(** [jQuery.event.handlers.call(this, event, handlers)] *)
Definition handlers (this : nat) (e : event) (l : hlist) : list (nat * list handleObj) :=
  let delegates := take (delegateCount l) (objs l) in
  (if negb (delegateCount l =? 0)%nat && (negb (e_button e) || negb (String.eqb (e_type e) "click"))
   then omap (matches this e delegates) (path_below this (e_target e)) else []) ++
  (if (delegateCount l <? length (objs l))%nat then [(this, drop (delegateCount l) (objs l))] else []).

(** What is done with the functions of the page and by the browser. *)
Inductive ecall := Called (elem : nat) (o : handleObj) | Inline (elem f : nat) | Native (elem : nat) (type : string).

Definition run_fn (f : fid) (elem : nat) (e : event) w : outcome (returned * event * eworld) :=
  match f with
  | ReturnFalse => Done (False_, e, w)
  | PageFn k =>
      let r := user k elem e w in
      w ← each_word do_bind (u_ops r) w;
      Done (u_returns r, mark (u_stop r) (u_stopNow r) (u_prevent r) e, w)
  end.

(** The types that [off(event)] makes of a handler. *)
Definition off_types (o : handleObj) : string :=
  let t := default "" (ho_origType o) in if String.eqb (ho_namespace o) "" then t else t +:+ "." +:+ ho_namespace o.

(** [handleObj.handler.apply(elem, args)]; what [one] has made unbinds itself first. *)
Definition apply_handler (this : nat) (o : handleObj) (elem : nat) (e : event) w : outcome (returned * event * eworld) :=
  match ho_handler o with
  | Direct f => run_fn f elem e w
  | Once f => w ← off [this] (off_types o) (ho_selector o) (Some f) w; run_fn f elem e w
  end.

(** [special.handle] of mouseenter and mouseleave: the other element is outside. *)
Definition from_outside (elem : nat) (e : event) : bool :=
  match e_related e with Some r => negb (r =? elem)%nat && negb (contains elem r) | None => true end.
Definition is_enter (o : handleObj) : bool := match bindType (default "" (ho_origType o)) with Some _ => true | None => false end.
(** Whether the function of a handler is called. *)
Definition wanted (elem : nat) (e : event) (o : handleObj) : bool :=
  match e_re e with Some p => re_test p (ho_namespace o) | None => true end && (negb (is_enter o) || from_outside elem e).

Definition call_handler (this : nat) (o : handleObj) (elem : nat) (e : event) w : outcome (returned * event * eworld) :=
  if is_enter o then
    '(r, e', w) ← apply_handler this o elem (set_type (default "" (ho_origType o)) e) w; Done (r, set_type (default "" (bindType (default "" (ho_origType o)))) e', w)
  else apply_handler this o elem e w.

Definition after_return (r : returned) (e : event) : event :=
  match r with Nothing => e | False_ => mark true false true (set_result False_ e) | Something => set_result Something e end.

(** The handlers for one element, until one stops the event at once. *)
Fixpoint run_handlers (this elem : nat) (l : list handleObj) (e : event) w : outcome (list ecall * event * eworld) :=
  match l with
  | [] => Done ([], e, w)
  | o :: l' =>
      if e_stoppedNow e then Done ([], e, w)
      else if wanted elem e o then
        '(r, e, w) ← call_handler this o elem e w;
        '(cs, e, w) ← run_handlers this elem l' (after_return r e) w;
        Done (Called elem o :: cs, e, w)
      else run_handlers this elem l' e w
  end.

(** The elements, until one of the handlers stops the event. *)
Fixpoint run_queue (this : nat) (q : list (nat * list handleObj)) (e : event) w : outcome (list ecall * event * eworld) :=
  match q with
  | [] => Done ([], e, w)
  | (elem, l) :: q' =>
      if e_stopped e then Done ([], e, w)
      else
        '(cs, e, w) ← run_handlers this elem l e w;
        '(cs', e, w) ← run_queue this q' e w;
        Done (cs ++ cs', e, w)
  end.

(** [jQuery.event.dispatch.call(this, event)] *)
Definition dispatch (this : nat) (e : event) w : outcome (list ecall * event * eworld) :=
  run_queue this (handlers this e (default {| delegateCount := 0; objs := [] |} (assoc (e_type e) (events_of this w)))) e w.

(** ** Events that the page triggers *)

(** [type.split(".")] when there is a dot: the type and the namespaces in order *)
Definition trigger_type (s : string) : string * list string :=
  match split_char "." s with t :: ((_ :: _) as ns) => (t, sort_strings ns) | _ => (s, []) end.

Definition is_focus_morph (s : string) : bool := String.eqb s "focusinfocus" || String.eqb s "focusoutblur".

(** [special.trigger]: the browser makes the event itself. *)
Definition special_trigger (type : string) (n : nat) : bool :=
  String.eqb type "click" && checkbox d n && has_method d n "click"
  || String.eqb type "focus" && negb (active d n) && has_method d n "focus"
  || String.eqb type "blur" && active d n && has_method d n "blur".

WORK TASK
Each line of the data that holds "active" should be reported.

EXPECTED ANSWER
  || String.eqb type "focus" && negb (active d n) && has_method d n "focus"
  || String.eqb type "blur" && active d n && has_method d n "blur".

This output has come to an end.